South India. Mid-November. The busride to Allepuzha.
Standing, swaying, terrified, the windshield a mere 36 inches away from my face, I hear and feel the metal framework of the bus crepitating ominously as we swing around an overladen oxcart into the kaleidoscopic violence of the oncoming lane. Only in India, I reflect, is life this cheap, safety so casually disregarded. It is only India, in which everything comes delivered in parodic extremes, that could encompass a form of recklessness so complete, an imprudence so boutique and exquisite, as that of the Indian public bus driver.
It should be noted at this point that I am no stranger to developing-world buses, no mere tyro of ground transportation – passing on blind curves, uphill; vertiginous un-guardrailed drops; landslides on twisty mountain roads; animals tied in sacks on the top of the bus – all the staples of kamikaze 3rd-world driving are pedestrian fare to me. But swaying there at the bus’s front on the way to Allepuzha, paralyzed with fear at the constantly unfolding threat of spectacular, violent and untimely death, I realize: somehow this is different. There is a kind of special character embodied in the Indian driver himself, a kind of willful, immense and implacable hostility brought to the act of driving, that raises it almost to the level of fine art; as if someone, somewhere, is instructing them in this. My eyes peeled wide by the constant hourlong spectacle of imminent near-disaster, I practice the psychological coping strategy of committed distraction, compiling a list of rules that I imagine are given to all Indian Road Transport drivers on their first day of work:
“Dear Indian Public Bus Driver [the memo in my head reads]: You made it! To ensure a smooth and comfortable driving experience while on the roads of Bharat Mata, Our India, please remember: the default place to drive is in the oncoming lane. While others would advise against travel in a lane containing speeding traffic that threatens to collide with your vehicle head-on, they are, simply, wrong. Instead, please remain in the oncoming lane with your horn permanently fixed in the ‘ON’ position. This is the signal for all smaller vehicles – scooters, autorickshaws, bicycles, and cars – to veer off sharply onto the shoulder at the last second. This is your solemn right and duty.
As such, you should remember to always use your horn. Use it because you’re passing. Use it because they’re passing. Use it to signal to other drivers that you have a horn, resounding like a great ecstatic war yelp to all the endless heavens. And use it, most importantly, because you’re angry.
Remember: always drive angry! While this runs contrary to Bill Murray’s instructions to the groundhog, on the roads of Our India, anger is the best medicine. Always be angry. Operate your vehicle with the unvarying vindictiveness of an Old Testament God. At the slightest provocation, real or imagined, immediately act to revenge yourself upon the people around you by cutting them off, following at a distance of approximately 18 inches, and forcing their moped roughly onto the shoulder.

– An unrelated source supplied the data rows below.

Definition printing (c : call) (t : list (event answer)) : Prop := match c with PrintLine _ => True | _ => offline c t end.
Definition printed (r : Result StartupError unit) (t : list (event answer)) : Prop :=
  match r with
  | Err _ => all_permitted offline t
  | Ok _ => ∃ token before, t = Event (PrintLine token) () :: before ∧ all_permitted offline before
  end.
Lemma quiet_step {A} (p : startup A) (f : A → startup unit) t : quiet p → all_permitted offline t →
  (∀ a t', all_permitted offline t' → ensures printing (f a) t' printed) → ensures printing (p ≫= f) t printed.
Proof.
  intros Hp Ht Hf. apply ensures_bind. specialize (Hp t). revert t Ht Hp. induction p as [[a|e]|c k IH]; intros t Ht; cbn.
  - intros _. by apply Hf.
  - done.
  - intros [Hc Hk]. split; [by destruct c|]. intros r. by apply IH.
Qed.
Lemma quiet_issue {T} disabled enabled configured (target : Config.AppConfig → startup T) issue w :
  (∀ config, quiet (target config)) → (∀ a s g, quiet (issue a s g)) →
  ensures printing (issue_grant disabled enabled configured target issue w) [] printed.
Proof.
  intros Ht Hi. unfold issue_grant. 
  apply quiet_step; [apply quiet_load|done|]. intros config t1 H1.
  apply quiet_step; [solve_quiet|done|]. intros _ t2 H2.
  apply quiet_step; [solve_quiet|done|]. intros posture t3 H3.
  apply quiet_step; [solve_quiet|done|]. intros o t4 H4.
  apply quiet_step; [solve_quiet|done|]. intros a t5 H5.
  apply quiet_step; [apply quiet_environment|done|]. intros s t6 H6.
  apply quiet_step; [apply Ht|done|]. intros g t7 H7.
  apply quiet_step; [apply Hi|done|]. intros token t8 H8.
  split; [done|]. intros []. by exists token, t8.
Qed.
Lemma issuer_quiet c w : ensures printing (issuer c w) [] printed.
Proof.
  destruct c; cbn [issuer]; apply quiet_issue;
    first [apply (quiet_target RequestGrantCapability.CreateDirectory)|apply (quiet_target RequestGrantCapability.WriteFile)
      |apply (quiet_target RequestGrantCapability.CopyFile)|apply (quiet_target RequestGrantCapability.TrashFile)
      |apply (quiet_target RequestGrantCapability.AndroidVolume)
      |intros; unfold issue_at_now, issue_now; solve_quiet].
Qed.

(** C3: a grant issued offline is one the server accepts.  An issuer prints
    nothing but one token, as its last act, and nothing when it fails; until then
    it only looks at the filesystem, at its configuration and at the clock.  It
    ends well only under an accepted configuration with the gate of its family
    open; the token is for the session of the environment and the target the
    arguments of the environment name.  Every server that serves that
    configuration has an authority of the family, and it accepts the token for
    that session and target within the window, if its replay state has room, has
    not seen the grant and its clock is not ahead. *)
Theorem offline_grant_accepted c w r t : runs (issuer c w) [] r t → honest t →
  match r with
  | Err _ => all_permitted offline t
  | Ok _ => ∃ config session_id target now new_id token t1 t2,
      offline_config config t1 ∧ Configured.gate_open (gate_of c) config = true ∧
      env_var CAPABILITY_SESSION_ENV = Ok session_id ∧ runs (issuer_target c config) t1 (Ok target) t2 ∧
      t = Event (PrintLine token) () :: Event NewUuid new_id :: Event UnixSeconds (Some now) :: t2 ∧
      all_permitted offline t2 ∧
      ∀ server router, serves config server router → target_ok (GrantFamily := GrantFamilies.family_of c) target →
        ∃ a, served_authority c (Router.state router) = Some a ∧
        ∀ states st now', (now ≤ now' + MAX_GRANT_FUTURE_SKEW_SECONDS)%N → (now' < now + GRANT_TTL_SECONDS)%N →
          heap states !! replay a = Some (Mutex_new st) → clock_allows (last_observed_unix_seconds st) now' →
          live_map now' (consumed st) !! new_id = None →
          (N.of_nat (size (live_map now' (consumed st))) < capacity st)%N →
          ∃ states', GrantFamilies.consume_of c a states (Some token) session_id target now' = (states', Ok ())
  end.
Proof.
  intros H Hh. destruct (runs_ensures printing _ _ _ _ printed H I (issuer_quiet c w)) as [Hp _].
  destruct r as [[]|e]; [|exact Hp].
  apply issuer_runs in H as (config & a & session & target & now & id & token & t1 & t2 & Hl & Hg & Ha & Hs & Ht & Hi & ->).
  destruct Hp as (token' & before & E & Hb). injection E as _ <-. destruct Hb as (_ & _ & Hb).
  exists config, session, target, now, id, token, t1, t2. split; [done|]. split; [done|]. split; [done|].
  split; [done|]. split; [done|]. split; [done|]. intros server router Hserves Hok.
  pose proof (served_gated c _ _ _ Hserves) as Hgated.
  destruct (served_authority c (Router.state router)) as [a'|]; [|cbn in Hgated; congruence].
  destruct Hgated as [_ Ha']. exists a'. split; [done|]. intros states st now' H1 H2 H3 H4 H5 H6.
  apply GrantFamilies.issue_of_Ok in Hi as (u & Hu & Hmax & ->). rewrite GrantFamilies.consume_of_eq.
  rewrite (same_token c config (domain_of c) a a') by done.
  eapply (consume_issued CL (GrantFamilies.family_of_laws CL c)); try done; [apply Ha'|].
  apply Forall_cons in Hh as [_ [Hid _]%Forall_cons]. exact Hid.
Qed.

(** *** What a deployed server does *)

Section deployed.
Context {F : Float64} {T : Chrono} {JL : FsTraverse.JsonLength} {JT : JsonText} {LL : HttpLibLaws L}.

Definition tool_of (c : RequestGrantCapability.t) : bytes :=
  match c with
  | RequestGrantCapability.CreateDirectory => MutationWorkers.CREATE_DIRECTORY_TOOL
  | RequestGrantCapability.WriteFile => MutationWorkers.WRITE_FILE_TOOL
  | RequestGrantCapability.CopyFile => MutationWorkers.COPY_FILE_TOOL
  | RequestGrantCapability.TrashFile => MutationWorkers.TRASH_FILE_TOOL
  | RequestGrantCapability.AndroidVolume => McpLabels.SET_ANDROID_VOLUME_TOOL
  end.
(** The configuration enables what is asked of a device. *)
Definition device_configured (config : Config.AppConfig) (c : McpCalls.call) : Prop :=
  match c with
  | McpCalls.CollectBattery => Config.battery_status_enabled (Config.android config) = true
  | McpCalls.CollectVolume => Config.volume_status_enabled (Config.android config) = true
  | McpCalls.ProbeRish => Config.rish_enabled (Config.rish (Config.android config)) = true
  | McpCalls.ExecuteCommand _ => Config.command_enabled (Config.command config) = true
  | McpCalls.PreviewVolume _ _ | McpCalls.PrepareVolume _ _ | McpCalls.ExecuteVolume _ =>
    Config.volume_control_enabled (Config.android config) = true
  | _ => True
  end.

Lemma device_configured_spec config t0 router method headers body t e : serves config t0 router →
  McpCalls.all_allowed (McpEndpoint.request_permits features (Router.state router) method headers body) t → e ∈ t →
  device_configured config (McpCalls.event_call e).
Proof.
  intros Hs Hall He. destruct (serves_devices _ _ _ Hs) as (Hb & Hv & Hc & Hr & Hx). destruct (serves_clients _ _ _ Hs) as [_ Hrc].
  assert (∀ e, e ∈ t → TransportSafety.device_gate features (Router.state router) method headers body t (McpCalls.event_call e))
    as Hgate by (intros e' He'; by apply TransportSafety.device_gated).
  pose proof (Hgate e He) as Hg. unfold device_configured, TransportSafety.device_gate in *.
  destruct (McpCalls.event_call e); try done.
  - rewrite <-Hb. apply Hg.
  - rewrite <-Hv. apply Hg.
  - rewrite <-Hrc. apply Hg.
  - rewrite <-Hc. apply Hg.
  - rewrite <-Hc. apply Hg.
  - destruct Hg as (session_id & grant & call & stream & level & authority & target & now & _ & _ & _ & _ & _ & Hp & _).
    rewrite <-Hc. apply (Hgate _ Hp).
  - rewrite <-Hx. apply Hg.
Qed.

(** A mutation pays with a grant of an authority the configuration opened. *)
Lemma mutation_configured config t0 router call session_id token clock states h : serves config t0 router →
  TransportSafety.authorized_mutation (Router.state router) call session_id token clock states h →
  ∃ c authority, McpArguments.call_name call = tool_of c ∧ Configured.gate_open (gate_of c) config = true ∧
    served_authority c (Router.state router) = Some authority ∧ authority_for config (domain_of c) authority.
Proof.
  intros Hs (v & authority & _ & H).
  assert (∃ c, McpArguments.call_name call = tool_of c ∧ served_authority c (Router.state router) = Some authority)
    as (c & Hn & Ha).
  { destruct H as [(? & ? & _)|[(? & ? & _)|[(? & ? & _)|(? & ? & _)]]];
      [exists RequestGrantCapability.CreateDirectory|exists RequestGrantCapability.CopyFile
      |exists RequestGrantCapability.TrashFile|exists RequestGrantCapability.WriteFile]; by split. }
  exists c, authority. pose proof (served_gated c _ _ _ Hs) as Hg. rewrite Ha in Hg. destruct Hg. done.
Qed.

This is your legal and moral right as a driver of Indian public transport.
Lastly, remember that you should always be trying to pass. Even if you are already in a lane occupied by oncoming traffic. Even if the vehicle in front of you is itself trying to pass, or moving at the same or greater speed than you are. Even if you are in far too high a gear and the engine is plaintively struggling to maintain the RPMs necessary to avoid a stall. Even if, God help us, the vehicle that you are passing is another public bus of the exact same make going to the exact same place you are. ALWAYS. TRY. TO. PASS. The only time in which passing is contraindicated is in the few seconds directly preceding a head-on collision with a vehicle (lorry, dumptruck, etc.) larger than your own. At that point you may, at the last second, swerve violently back into your lane… but ONLY for the brief moment that it would have killed you. Then calmly resume trying to pass.”
An hour later, stepping off the bus at Allepuzha with rubbery legs, I cast a quick glance at the driver, pulling smoke into his mouth from the tight tobacco spiral of a beedi. The bus is still idling; he revs the accelerator a little, a lazy look on his face like a veteran soldier in a lull in combat, and I swear to myself that from now on I will only sit at the very back of the bus. The same way a condemned man, in his last instants, seeks a blindfold.